Le ministère de la Santé de Brésil a signalé vendredi un décès lié à la variole du singe, le premier en dehors de l’Afrique dans l’épidémie actuelle, un homme de 41 ans atteint d’un cancer et d’un système immunitaire affaibli.

« Les comorbidités ont aggravé son état », a indiqué le ministère, ajoutant que le patient avait été hospitalisé dans la ville de Belo Horizonte, dans le sud-est du pays, et qu’il était décédé d’un choc septique après avoir été transporté à l’unité de soins intensifs.

Le premier décès par monkeypox dans les Amériques est survenu moins d’une semaine après que l’Organisation mondiale de la santé (OMS) a déclaré que l’épidémie à propagation rapide était une urgence sanitaire mondiale, son niveau d’alerte le plus élevé.

L’OMS n’avait jusqu’à présent signalé que cinq décès confirmés dus au monkeypox, tous en Afrique.

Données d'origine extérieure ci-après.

(* ===== verification/ControlOps.v ===== *)
(** * ControlOps: the statement handlers of the control-op executor

    Models [backend/engine/control/control_op_ddl.cc], [control_op_alter_table.cc],
    [control_op_time_travel.cc], [control_op_materialized_view.cc],
    [control_op_load_data.cc], [control_op_export_data.cc] and
    [control_op_executor.cc]: CREATE, DROP and ALTER TABLE, CREATE TABLE AS SELECT,
    clones and snapshots, UNDROP, LOAD DATA and EXPORT DATA, over any store.  The
    transpiler that writes the SELECT of a statement is a parameter
    ([select_transpile]), as is the reading of stored DDL after UNDROP
    ([RehydrateRoutineRecord], [RehydrateViewRecord]); TRUNCATE is in [Coordinator].
    The theorems are in [ControlProps]. *)

From S2P Require Import Prelude Order Absl AbslReference Schema RowRestriction Storage DuckDbSql VersionLog SemanticError FrameStack.
From S2P Require Import SidecarJson FileTree SqlValue GoogleSqlReference Arithmetic Operators MathFuncs Casts EvalExpr Rows AggFuncs.
From S2P Require Import StorageValues Dml ArrowToBq ObjectRegistry SemanticExecutor Parameters Analyze Script EngineSql ControlText.

(** ** Statements *)

Inductive CreateMode := CREATE_DEFAULT | CREATE_OR_REPLACE | CREATE_IF_NOT_EXISTS.

(** [ResolvedColumnDefinition]; a definition without annotations is nullable. *)
Record ColumnDefinition := mkColumnDef { def_name : str; def_type : option SqlType; not_null : bool }.

(** [ResolvedAlterAction]: the last are the kinds no handler knows, by their name. *)
Inductive AlterAction :=
| AddColumn (definition : option ColumnDefinition) (is_if_not_exists : bool)
| DropColumn (name : str) (is_if_exists : bool)
| RenameColumn (name new_name : str) (is_if_exists : bool)
| SetOptions
| OtherAction (kind_string : str).

Record AlterTableStmt := mkAlterTable {
  alter_name_path : list str; alter_if_exists : bool; alter_action_list : list (option AlterAction) }.

(** What the handlers look at of a scan to clone. *)
Inductive CloneScan `{GoogleSql, ExecutorNodes} :=
| CloneTableScan (table : option QueryTable) (for_system_time_expr : option ResolvedExpr)
| CloneFilterScan (input_scan : option CloneScan)
| CloneOtherScan.

Record CreateTableStmt `{GoogleSql, ExecutorNodes} := mkCreateTable {
  create_name_path : list str;
  create_mode : CreateMode;
  create_columns : list (option ColumnDefinition);
  clone_from : option CloneScan;
}.

Record CreateSnapshotStmt `{GoogleSql, ExecutorNodes} := mkCreateSnapshot {
  snapshot_name_path : list str; snapshot_mode : CreateMode; snapshot_clone_from : option CloneScan }.

(** [ResolvedCloneDataStmt]: the table of the target scan, when there is a scan. *)
Record CloneDataStmt `{GoogleSql, ExecutorNodes} := mkCloneData {
  clone_target : option (option QueryTable); clone_source : option CloneScan }.

Arguments mkCreateTable {_ _}.
Arguments mkCreateSnapshot {_ _}.
Arguments mkCloneData {_ _}.

(** ** Names and schemas *)

Section names.
Context `{AbslText}.

Definition ddl_target : str := $"control op executor: DDL target name must be <dataset>.<table> or "
  ++ $"<project>.<dataset>.<table>; got ".

Definition NamePathToTableId (name_path : list str) (default_project_id default_dataset_id : str) : StatusOr TableId :=
  match flatten_path name_path with
  | [t] =>
      match default_dataset_id with
      | [] => Err (InvalidArgumentError (ddl_target ++ $"1 segment (" ++ t
                ++ $") with no defaultDataset in the query request"))
      | d => Ok (mkTableId default_project_id d t)
      end
  | [d; t] => Ok (mkTableId default_project_id d t)
  | [p; d; t] => Ok (mkTableId p d t)
  | segments => Err (InvalidArgumentError (ddl_target ++ StrInt (Z.of_nat (length segments)) ++ $" segments"))
  end.

Definition NamePathToDatasetId (name_path : list str) (default_project_id : str) : StatusOr DatasetId :=
  match flatten_path name_path with
  | [d] => Ok (mkDatasetId default_project_id d)
  | [p; d] => Ok (mkDatasetId p d)
  | segments => Err (InvalidArgumentError ($"control op executor: DDL schema target must be <dataset> or "
                  ++ $"<project>.<dataset>; got " ++ StrInt (Z.of_nat (length segments)) ++ $" segments"))
  end.
End names.

Section schemas.
Context `{AbslText, GoogleSqlOps}.

Definition ApplyAnnotations (def : ColumnDefinition) (field : FieldSchema) : FieldSchema :=
  if bool_decide (f_mode field = $"REPEATED") || negb (not_null def) then field
  else mkField (f_name field) (f_type field) $"REQUIRED" (f_description field) (f_fields field).

Definition definition_field (def : ColumnDefinition) : StatusOr FieldSchema :=
  ApplyAnnotations def <$> TypeToFieldSchema (def_type def) (def_name def).

Definition ColumnDefinitionListToTableSchema (defs : list (option ColumnDefinition)) : StatusOr TableSchema :=
  fields ← outcome_mapM (fun def =>
    match def with
    | None => Err (InvalidArgumentError $"control op executor: column_definition_list has a null entry")
    | Some def => definition_field def
    end) defs;
  TableSchemaFromProto (mkTableSchemaProto fields).
End schemas.

(** ** Tables *)

Section tables.
Context {S : Type} `{AbslText, AbslDouble, GoogleSqlOps, ExecutorNodes} `{!CastLibrary, !ExecutorParts, !ValueText, !ParameterParser}.
Context `{CatalogStore S, Storage S, !RewritableStorage S} `{VectorMemory, !InMemoryDb S}.

Definition drop_table (t : TableId) : Op S unit := fun s => DropTable s t.
Definition create_table (t : TableId) (sch : TableSchema) : Op S unit := fun s => CreateTable s t sch.
Definition append_rows (t : TableId) (rows : list Storage.Row) : Op S unit := fun s => AppendRows s t rows.
Definition overwrite_rows (t : TableId) (rows : list Storage.Row) : Op S unit := fun s => OverwriteRows s t rows.

(** A status that is looked at, with an error of one code taken as success. *)
Definition tolerating (c : StatusCode) (m : Op S unit) : Op S unit := fun s =>
  let '(s', r) := m s in (s', tolerate c r).

(** No call for no rows. *)
Definition append_some (t : TableId) (rows : list Storage.Row) : Op S unit :=
  match rows with [] => mret () | _ => append_rows t rows end.

Definition EnsureDatasetExists (project_id dataset_id : str) : Op S unit :=
  match dataset_id with
  | [] => op_fail (InvalidArgumentError $"EnsureDatasetExists: dataset_id must be non-empty")
  | _ => tolerating kAlreadyExists (fun s => CreateDataset s (mkDatasetId project_id dataset_id) $"US")
  end.

Definition ApplyCreateMode (created : Op S unit) (mode : CreateMode) : Op S unit :=
  match mode with CREATE_IF_NOT_EXISTS => tolerating kAlreadyExists created | _ => created end.

Definition drop_if_replaced (mode : CreateMode) (t : TableId) : Op S unit :=
  match mode with CREATE_OR_REPLACE => tolerating kNotFound (drop_table t) | _ => mret () end.

(** *** Clones *)

Fixpoint UnwrapTableScan (scan : CloneScan) : option (option QueryTable * option ResolvedExpr) :=
  match scan with
  | CloneTableScan table time => Some (table, time)
  | CloneFilterScan (Some input) => UnwrapTableScan input
  | CloneFilterScan None | CloneOtherScan => None
  end.

(** [EvaluateForSystemTimeAsOfMs] of [duckdb_executor_time_travel.cc], in an empty
    context.  Timestamps are in picoseconds. *)
Definition EvaluateForSystemTimeAsOfMs (expr : ResolvedExpr) : StatusOr Z :=
  v ← EvalExpr expr (mkContext [] None None None None None None None None None None);
  if is_null v then Err (InvalidArgumentError $"FOR SYSTEM_TIME AS OF expression must not be NULL")
  else if negb (is_kind v TYPE_TIMESTAMP)
  then Err (InvalidArgumentError $"FOR SYSTEM_TIME AS OF expression must resolve to TIMESTAMP")
  else Ok (ToUnixPicos v / 1000000000)%Z.

Definition AsOfMsFromScan (scan : CloneScan) : StatusOr (option Z) :=
  match UnwrapTableScan scan with
  | Some (_, Some expr) => Some <$> EvaluateForSystemTimeAsOfMs expr
  | _ => Ok None
  end.

(** The name, the id and the schema of a storage-backed source. *)
Definition StorageTableFromScan (scan : CloneScan) : StatusOr (str * TableId * TableSchema) :=
  match UnwrapTableScan scan with
  | Some (Some (StorageTable name _ id sch), _) => Ok (name, id, sch)
  | Some (Some table, _) => Err (FailedPreconditionError ($"control op executor: clone source '" ++ Name table
                              ++ $"' is not a storage-backed table"))
  | _ => Err (InvalidArgumentError $"control op executor: clone source must be a base table scan")
  end.

Definition open_failed : str := $"control op executor: duckdb_open(in-memory) failed".
Definition connect_failed : str := $"control op executor: duckdb_connect failed".
Definition read_back_failed : str := $"ControlOpExecutor: failed to read back DDL target ".

(** The rows of a source, read through a connection without the UDFs. *)
Definition clone_rows (source : str * TableId * TableSchema) (as_of_ms : option Z) (sch : TableSchema)
    : Op S (list Storage.Row) :=
  let '(name, id, source_schema) := source in
  with_session open_failed connect_failed false
    (_ ← control_AttachStorageTableAt name id source_schema (QuoteIdent name) as_of_ms;
     DrainTableRows read_back_failed (QuoteIdent name) sch).

Definition MaterializeCloneIntoTarget (target : TableId) (source : str * TableId * TableSchema) (as_of_ms : option Z)
    (mode : CreateMode) : Op S unit :=
  sch ← op_reads (fun s => GetSchema s source.1.2);
  _ ← drop_if_replaced mode target;
  _ ← ApplyCreateMode (create_table target sch) mode;
  rows ← clone_rows source as_of_ms sch;
  match rows with [] => mret () | _ => overwrite_rows target rows end.

Definition MaterializeCloneIntoExistingTarget (target : TableId) (source : str * TableId * TableSchema)
    (as_of_ms : option Z) : Op S unit :=
  _ ← op_reads (fun s => GetSchema s target);
  sch ← op_reads (fun s => GetSchema s source.1.2);
  rows ← clone_rows source as_of_ms sch;
  overwrite_rows target rows.

Definition clone_into_named (missing : str) (name_path : list str) (mode : CreateMode) (from : option CloneScan)
    (project_id default_dataset_id : str) : Op S unit :=
  match from with
  | None => op_fail (InvalidArgumentError missing)
  | Some scan =>
      target ← op_lift (NamePathToTableId name_path project_id default_dataset_id);
      _ ← EnsureDatasetExists (Storage.project_id target) (dataset_id target);
      source ← op_lift (StorageTableFromScan scan);
      as_of_ms ← op_lift (AsOfMsFromScan scan);
      MaterializeCloneIntoTarget target source as_of_ms mode
  end.

Definition RunCreateTableClone (project_id default_dataset_id : str) (stmt : CreateTableStmt) : Op S unit :=
  clone_into_named $"control op executor: CREATE TABLE CLONE missing clone_from scan" (create_name_path stmt)
    (create_mode stmt) (clone_from stmt) project_id default_dataset_id.

Definition RunCreateSnapshotTable (project_id default_dataset_id : str) (stmt : CreateSnapshotStmt) : Op S unit :=
  clone_into_named $"control op executor: CREATE SNAPSHOT TABLE missing clone_from scan" (snapshot_name_path stmt)
    (snapshot_mode stmt) (snapshot_clone_from stmt) project_id default_dataset_id.

Definition RunCloneData (stmt : CloneDataStmt) : Op S unit :=
  match clone_target stmt, clone_source stmt with
  | None, _ | _, None =>
      op_fail (InvalidArgumentError $"control op executor: CLONE DATA missing target or source scan")
  | Some None, _ => op_fail (InvalidArgumentError $"control op executor: CLONE DATA target_table has no table")
  | Some (Some (StorageTable _ _ id _)), Some scan =>
      source ← op_lift (StorageTableFromScan scan);
      as_of_ms ← op_lift (AsOfMsFromScan scan);
      MaterializeCloneIntoExistingTarget id source as_of_ms
  | Some (Some _), _ =>
      op_fail (FailedPreconditionError $"control op executor: CLONE DATA target is not storage-backed")
  end.

(** *** CREATE TABLE *)

Definition RunCreateTable (project_id default_dataset_id : str) (stmt : CreateTableStmt) : Op S unit :=
  match clone_from stmt with
  | Some _ => RunCreateTableClone project_id default_dataset_id stmt
  | None =>
      target ← op_lift (NamePathToTableId (create_name_path stmt) project_id default_dataset_id);
      _ ← EnsureDatasetExists (Storage.project_id target) (dataset_id target);
      sch ← op_lift (ColumnDefinitionListToTableSchema (create_columns stmt));
      _ ← drop_if_replaced (create_mode stmt) target;
      ApplyCreateMode (create_table target sch) (create_mode stmt)
  end.

(** *** Tables from a query *)

(** A statement that stores the rows of a query: what the transpiler reads of it, when
    there is a query, and the tables it scans, in the order of a set of pointers. *)
Context {Query : Type}.

Record CreateFromQuery := mkCreateFromQuery {
  cq_name_path : list str;
  cq_mode : CreateMode;
  cq_columns : list (option ColumnDefinition);
  cq_query : option Query;
  cq_tables : list QueryTable;
}.

(** The handlers of CREATE TABLE AS SELECT and of CREATE MATERIALIZED VIEW are copies
    of each other that differ in these points. *)
Record SelectStyle := mkSelectStyle {
  select_open_failed : str;
  select_connect_failed : str;
  (** around the name of a table that cannot be attached *)
  select_cannot_attach : str * str;
  select_null_query : str;
  (** [Transpiler::EmitCtasSelect] or [TranspileScan], with [parameter_order] *)
  select_transpile : Query -> str * list ParameterRef;
  select_untranspiled : str;
  select_rejected : str;
}.

Definition ctas_style (EmitCtasSelect : Query -> str * list ParameterRef) : SelectStyle :=
  mkSelectStyle $"ControlOpExecutor::ExecuteDdl: duckdb_open(in-memory) failed"
    $"ControlOpExecutor::ExecuteDdl: duckdb_connect failed"
    ($"ControlOpExecutor::ExecuteDdl: cannot attach non-StorageTable '",
     $"' for CTAS; rebuild against a GoogleSqlCatalog-backed analyzer")
    $"ControlOpExecutor::ExecuteDdl: CTAS has null query scan" EmitCtasSelect
    $"control op executor: CTAS query scan did not transpile to DuckDB SQL"
    $"ControlOpExecutor: DuckDB rejected CTAS: ".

BrésilAvec les États-Unis et le Canada, il fait partie des pays les plus touchés par le monkeypox dans les Amériques, où plus de 5 000 cas ont été signalés à ce jour, selon l’Organisation panaméricaine de la santé (OPS).

L’OPS a déclaré lors d’une conférence de presse cette semaine que presque tous les cas avaient été signalés chez des hommes ayant des rapports sexuels avec des hommes âgés de 25 à 45 ans, mais a averti que n’importe qui peut contracter la maladie, quel que soit son sexe ou son orientation sexuelle.